I went to the Science Museum in London last week to see Charles Babbage’s Difference Engine No. 2 – eight thousand parts of brass and steel, working exactly as he drew it in the 1840s.
Babbage’s problem was banal: the mathematical tables of his era, used for navigation and engineering, were riddled with errors that humans kept introducing. His solution was clever. Many useful functions can be approximated by polynomials, and polynomials can be evaluated with nothing but repeated addition. Build a machine that adds reliably, and the errors disappear.
He never finished it. Funding ran out, his engineer quit, and his attention had already moved on to the Analytical Engine – a programmable, general-purpose machine with separate memory and processing units. He didn’t build that either. The contraption I was watching was assembled by the Science Museum between 1985 and 2002, mostly to settle whether Babbage’s drawings were buildable with Victorian engineering tolerances. They were. He was a hundred years early.
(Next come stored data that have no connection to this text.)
(** C6. Every slot in the result of the handler's call is exactly one slot
    duration long, starts at or after the start of the window and ends at
    or before its end. *)
Theorem working_hours_free_slot_invariant target_date busy :
  let window := working_hours target_date in
  (forall r, yields window busy hour (Returned r) ->
     forall s, s ∈ r ->
       fs_end s - fs_start s = hour /\
       fs_start s >= start_time window /\
       fs_end s <= end_time window) /\
  (0 <= target_date <= datetime_max ->
   exists r, yields window busy hour (Returned r)).
Proof.
  intros window. assert (Hh : 0 < hour) by reflexivity.
  pose proof (working_hours_length target_date) as Hlen. fold window in Hlen.
  destruct (free_slot_invariant window busy hour Hh) as [Hinv Hex]. split.
  - intros r Hrun s Hs. destruct (Hinv r Hrun s Hs) as (? & ? & _ & Hend).
    split; [assumption|]. split; [lia|]. apply Hend. exists 9. lia.
  - intros Hd. apply Hex. now apply working_hours_in_range.
Qed.

(** C8. On the handler's window, one more busy interval that lies outside
    the window, ending at or before its start or starting at or after its
    end, leaves the result unchanged, wherever it stands in the list. *)
Theorem working_hours_busy_outside target_date busy1 b busy2 :
  let window := working_hours target_date in
  busy_end b <= start_time window \/ busy_start b >= end_time window ->
  (forall r, yields window (busy1 ++ b :: busy2) hour (Returned r) <->
             yields window (busy1 ++ busy2) hour (Returned r)) /\
  (0 <= target_date <= datetime_max ->
   exists r, yields window (busy1 ++ b :: busy2) hour (Returned r)).
Proof.
  intros window Hout. assert (Hh : 0 < hour) by reflexivity.
  pose proof (working_hours_length target_date) as Hlen. fold window in Hlen.
  destruct (busy_outside_window_no_effect window busy1 b busy2 hour Hh)
    as [Hsame Hex].
  { destruct Hout as [?|?]; [now left|right]. split; [lia|]. exists 9. lia. }
  split; [exact Hsame|].
  intros Hd. apply Hex. now apply working_hours_in_range.
Qed.

Lemma working_hours_busy_outside_witness :
  (forall r,
     yields (working_hours (at_ 13 20))
       ([mkBusy (at_ 9 0) (at_ 10 30)] ++ mkBusy (at_ 18 0) (at_ 18 30) :: [])
       hour (Returned r) <->
     yields (working_hours (at_ 13 20))
       ([mkBusy (at_ 9 0) (at_ 10 30)] ++ []) hour (Returned r)) /\
  (0 <= at_ 13 20 <= datetime_max ->
   exists r,
     yields (working_hours (at_ 13 20))
       ([mkBusy (at_ 9 0) (at_ 10 30)] ++ mkBusy (at_ 18 0) (at_ 18 30) :: [])
       hour (Returned r)).
Proof.
  apply (working_hours_busy_outside (at_ 13 20)
           [mkBusy (at_ 9 0) (at_ 10 30)] (mkBusy (at_ 18 0) (at_ 18 30)) []).
  right. vm_compute. discriminate.
Defined.



(** ** Two invocations, one after the other *)

(** On a store where [busy_slots] and [free_slots] are two lists, the loop
    changes the list at [free_slots] and nothing else: it ends like the
    loop on values, with [free_slots] holding its result. *)
Lemma store_loop_while_loop d e busy_slots free_slots busy fuel :
  busy_slots <> free_slots ->
  forall cur items (h : store),
    h !! busy_slots = Some (BusyList busy) ->
    h !! free_slots = Some (SlotList items) ->
    store_loop d e busy_slots free_slots fuel cur h
    = match while_loop d e busy fuel cur items with
      | Some (Returned l) => Some (Returned (<[free_slots := SlotList l]> h))
      | Some (Raised ex) => Some (Raised ex)
      | None => None
      end.
Proof.
  intros Hne.
  induction fuel as [|fuel IH]; intros cur items h Hbusy Hfree;
    [reflexivity|].
  cbn [store_loop while_loop]. destruct (cur <? e).
  - destruct (datetime_add cur d) as [slot_end|ex]; [|reflexivity].
    rewrite Hbusy. destruct (is_free cur slot_end busy).
    + rewrite Hfree.
      rewrite (IH slot_end (items ++ [mkSlot cur slot_end])).
      * destruct (while_loop _ _ _ _ _ _) as [[l|ex]|]; try reflexivity.
        now rewrite insert_insert_eq.
      * now rewrite lookup_insert_ne by congruence.
      * apply lookup_insert_eq.
    + now apply IH.
  - now rewrite insert_id.
Qed.

Lemma invoke_compute_free_slots fuel window busy_slots busy d (h : store) :
  h !! busy_slots = Some (BusyList busy) ->
  invoke fuel window busy_slots d h
  = match compute_free_slots fuel window busy d with
    | Some (Returned l) =>
        Some (Returned (<[fresh (dom h) := SlotList l]> h, fresh (dom h)))
    | Some (Raised ex) => Some (Raised ex)
    | None => None
    end.
Proof.
  intros Hbusy. unfold invoke, compute_free_slots.
  assert (Hfresh : busy_slots <> fresh (dom h)).
  { intros Heq. apply (is_fresh (dom h)). rewrite <- Heq.
    apply elem_of_dom. eauto. }
  rewrite (store_loop_while_loop _ _ _ _ busy _ Hfresh _ []).
  - destruct (while_loop _ _ _ _ _ _) as [[l|ex]|]; try reflexivity.
    now rewrite insert_insert_eq.
  - now rewrite lookup_insert_ne by congruence.
  - apply lookup_insert_eq.
Qed.

(** C9. Two invocations with the same window, busy intervals and slot
    duration, the second in the store the first has left, yield the same
    sequence of slots.  The first invocation leaves the list of busy
    intervals as it was; the second makes a list of its own and leaves the
    result of the first untouched. *)
Theorem invocations_yield_the_same fuel window busy_slots busy d
    (h h1 : store) r1 :
  h !! busy_slots = Some (BusyList busy) ->
  invoke fuel window busy_slots d h = Some (Returned (h1, r1)) ->
  exists free_slots,
    h1 !! r1 = Some (SlotList free_slots) /\
    h1 !! busy_slots = Some (BusyList busy) /\
    yields window busy d (Returned free_slots) /\
    forall busy_slots2,
      h1 !! busy_slots2 = Some (BusyList busy) ->
      exists h2 r2,
        invoke fuel window busy_slots2 d h1 = Some (Returned (h2, r2)) /\
        r2 <> r1 /\
        h2 !! r2 = Some (SlotList free_slots) /\
        h2 !! r1 = Some (SlotList free_slots).
Proof.
  intros Hbusy Hrun.
  rewrite (invoke_compute_free_slots _ _ _ busy) in Hrun by exact Hbusy.
  destruct (compute_free_slots fuel window busy d) as [[l|ex]|] eqn:Hpure;
    try discriminate.
  injection Hrun as <- <-.
  assert (Hfresh : busy_slots <> fresh (dom h)).
  { intros Heq. apply (is_fresh (dom h)). rewrite <- Heq.
    apply elem_of_dom. eauto. }
  exists l. split; [apply lookup_insert_eq|].
  split; [now rewrite lookup_insert_ne by congruence|].
  split; [eexists; exact Hpure|].
  intros busy_slots2 Hbusy2.
  rewrite (invoke_compute_free_slots _ _ _ busy) by exact Hbusy2.
  rewrite Hpure. eexists _, _. split; [reflexivity|].
  set (h1 := <[fresh (dom h) := SlotList l]> h).
  assert (Hnew : fresh (dom h1) <> fresh (dom h)).
  { intros Heq. apply (is_fresh (dom h1)). rewrite Heq.
    apply elem_of_dom. unfold h1. rewrite lookup_insert_eq. eauto. }
  split; [exact Hnew|]. split; [apply lookup_insert_eq|].
  rewrite lookup_insert_ne by exact Hnew. apply lookup_insert_eq.
Qed.

Lemma invocations_yield_the_same_witness :
  let h : store := {[ 0%nat := BusyList [mkBusy (at_ 9 0) (at_ 10 30)] ]} in
  let free_slots := candidates hour 7 (at_ 11 0) in
  let h1 : store := <[1%nat := SlotList free_slots]> h in
  exists free_slots',
    h1 !! 1%nat = Some (SlotList free_slots') /\
    h1 !! 0%nat = Some (BusyList [mkBusy (at_ 9 0) (at_ 10 30)]) /\
    yields (mkWindow (at_ 9 0) (at_ 18 0)) [mkBusy (at_ 9 0) (at_ 10 30)]
      hour (Returned free_slots') /\
    forall busy_slots2,
      h1 !! busy_slots2 = Some (BusyList [mkBusy (at_ 9 0) (at_ 10 30)]) ->
      exists h2 r2,
        invoke 10 (mkWindow (at_ 9 0) (at_ 18 0)) busy_slots2 hour h1
        = Some (Returned (h2, r2)) /\
        r2 <> 1%nat /\
        h2 !! r2 = Some (SlotList free_slots') /\
        h2 !! 1%nat = Some (SlotList free_slots').
Proof.
  cbv zeta.
  apply (invocations_yield_the_same 10 (mkWindow (at_ 9 0) (at_ 18 0))
           0%nat [mkBusy (at_ 9 0) (at_ 10 30)] hour
           {[ 0%nat := BusyList [mkBusy (at_ 9 0) (at_ 10 30)] ]}).
  - reflexivity.
  - vm_compute. reflexivity.
Defined.

(** ** Further properties of the handler's call *)

Lemma filter_overlaps_none busy (l : list FreeSlot) :
  filter (slot_is_free busy) l = filter (overlaps_none busy) l.
Proof.
  apply filter_elem_iff. intros s _.
  unfold overlaps_none. now rewrite slot_is_free_spec, Forall_forall.
Qed.

(** The loop ends after one test of its condition per candidate and a
    last one that fails, and returns, in the order of the walk, the
    candidates that overlap no busy interval. *)
Theorem compute_free_slots_closed_form window busy d :
  0 < d -> in_range window d ->
  compute_free_slots (S (window_count window d)) window busy d
  = Some (Returned
      (filter (overlaps_none busy) (window_candidates window d))).
Proof.
  intros Hd [Hlo Hhi].
  destruct (while_loop_total d (end_time window) busy
              (S (window_count window d)) (start_time window) [] Hd Hlo Hhi)
    as [r Hr]; [unfold window_count; lia|].
  unfold compute_free_slots. rewrite Hr. do 2 f_equal.
  rewrite <- filter_overlaps_none.
  apply yields_closed_form; [exact Hd|]. eexists. exact Hr.
Qed.
Lemma wp_run_ok {A} (c : M St E A) Q s s' a :
  wp_ok c Q s -> c s = (s', Ok a) -> Q a s'.
Proof. unfold wp. intros H Hc. by rewrite Hc in H. Qed.

Lemma wp_run_all {A} (c : M St E A) (Q : A -> St -> Prop) (R : E -> St -> Prop) s :
  (forall s' a, c s = (s', Ok a) -> Q a s') ->
  (forall s' e, c s = (s', Err e) -> R e s') -> wp c Q R s.
Proof. unfold wp. destruct (c s) as [s' [a|e]]; eauto. Qed.
End WpRules.

(** One step of symbolic execution of an [M] program. *)
Ltac wp_step :=
  lazymatch goal with
  | |- wp (mbind _ _) _ _ _ => apply wp_bind
  | |- wp (mret _) _ _ _ => apply wp_ret
  | |- wp get _ _ _ => apply wp_get
  | |- wp (put _) _ _ _ => apply wp_put
  | |- wp (modify _) _ _ _ => apply wp_modify
  | |- wp (throw _) _ _ _ => apply wp_throw; try exact I
  | |- wp (lift _) _ _ _ => apply wp_lift
  | |- wp (guard_err _ _) _ _ _ =>
      apply wp_guard; [try (intros _; exact I)|intros ?]
  | |- wp (zoom _ _ _) _ _ _ => apply wp_zoom
  | |- wp (match ?x with _ => _ end) _ _ _ => destruct x eqn:?
  end.
Ltac wp_steps := repeat (wp_step; cbv beta).

(** ** Machine-width integers

    Every integer of the source is a [Z] in the range of its type. *)
Definition U8_MAX : Z := 255.
Definition U32_MAX : Z := 4294967295.
Definition U64_MAX : Z := 18446744073709551615.
Definition USIZE_MAX : Z := U64_MAX.
Definition I32_MIN : Z := -2147483648.
Definition I32_MAX : Z := 2147483647.
Definition I64_MIN : Z := -9223372036854775808.
Definition I64_MAX : Z := 9223372036854775807.
Definition I128_MIN : Z := - 2 ^ 127.
Definition I128_MAX : Z := 2 ^ 127 - 1.
Definition U128_MAX : Z := 2 ^ 128 - 1.

Definition in_range (lo hi x : Z) : bool := (lo <=? x) && (x <=? hi).
Definition u32 (x : Z) : Prop := 0 <= x <= U32_MAX.
Definition u64 (x : Z) : Prop := 0 <= x <= U64_MAX.
Definition i128 (x : Z) : Prop := I128_MIN <= x <= I128_MAX.

(** [checked_*]: the value, or [None] when it leaves [[lo, hi]]. *)
Definition checked (lo hi x : Z) : option Z := if in_range lo hi x then Some x else None.
Definition u32_checked_add (a b : Z) : option Z := checked 0 U32_MAX (a + b).
Definition u64_checked_add (a b : Z) : option Z := checked 0 U64_MAX (a + b).
Definition u64_checked_sub (a b : Z) : option Z := checked 0 U64_MAX (a - b).
Definition usize_checked_add (a b : Z) : option Z := checked 0 USIZE_MAX (a + b).
Definition i128_checked_add (a b : Z) : option Z := checked I128_MIN I128_MAX (a + b).
Definition i128_checked_mul (a b : Z) : option Z := checked I128_MIN I128_MAX (a * b).

(** [saturating_add] on unsigned types. *)
Definition u64_saturating_add (a b : Z) : Z := Z.min (a + b) U64_MAX.
Definition usize_saturating_add (a b : Z) : Z := Z.min (a + b) USIZE_MAX.

(** [wrapping_mul] on [u64]. *)
Definition u64_wrap (x : Z) : Z := x mod (U64_MAX + 1).

Lemma in_range_spec lo hi x : in_range lo hi x = true <-> lo <= x <= hi.
Proof. unfold in_range. rewrite andb_true_iff, !Z.leb_le. reflexivity. Qed.

Lemma checked_Some lo hi x y : checked lo hi x = Some y <-> y = x /\ lo <= x <= hi.
Proof.
  unfold checked. destruct (in_range lo hi x) eqn:H.
  - apply in_range_spec in H. split; [intros [= <-]; auto|intros [-> _]; auto].
  - split; [discriminate|]. intros [_ Hr]. apply in_range_spec in Hr. congruence.
Qed.

Lemma checked_None lo hi x : checked lo hi x = None <-> ~ (lo <= x <= hi).
Proof.
  unfold checked. destruct (in_range lo hi x) eqn:H.
  - apply in_range_spec in H. split; [discriminate|tauto].
  - rewrite <- in_range_spec. split; [congruence|auto].
Qed.

(** Below a limit that is itself below [MAX], saturation does not happen. *)
Lemma usize_saturating_add_le a b m :
  m < USIZE_MAX -> usize_saturating_add a b <= m ->
  usize_saturating_add a b = a + b /\ a + b <= m.
Proof. unfold usize_saturating_add. lia. Qed.

(** ** Bytes and strings

    A [u8] is an [ascii]; a [String] or [&str] is the [string] of its UTF-8
    bytes, so [String.length] is [str::len]; a [Vec<u8>] is a [list ascii]. *)
Definition byte_val (b : ascii) : Z := Z.of_N (N_of_ascii b).
Definition byte_in (lo hi : Z) (b : ascii) : bool := in_range lo hi (byte_val b).
Definition is_ascii_digit : ascii -> bool := byte_in 48 57.
Definition is_ascii_uppercase : ascii -> bool := byte_in 65 90.
Definition is_ascii_lowercase : ascii -> bool := byte_in 97 122.
Definition is_ascii_alphabetic (b : ascii) : bool :=
  is_ascii_uppercase b || is_ascii_lowercase b.
Definition is_ascii_alphanumeric (b : ascii) : bool :=
  is_ascii_alphabetic b || is_ascii_digit b.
A lot of modern computer science is already implicit in the design. The split between data and operation we attribute to von Neumann. Punched-card input, borrowed from the Jacquard loom, that survived into the FORTRAN era. Ada Lovelace, writing notes on the unbuilt Analytical Engine, asking what it would mean for a machine to compute in general – a question we are still answering.
But the real legacy is the bet underneath all of it: that thinking, or some of it, is a physical process you can build out of parts. Every model we train and every program we write assumes Babbage was right.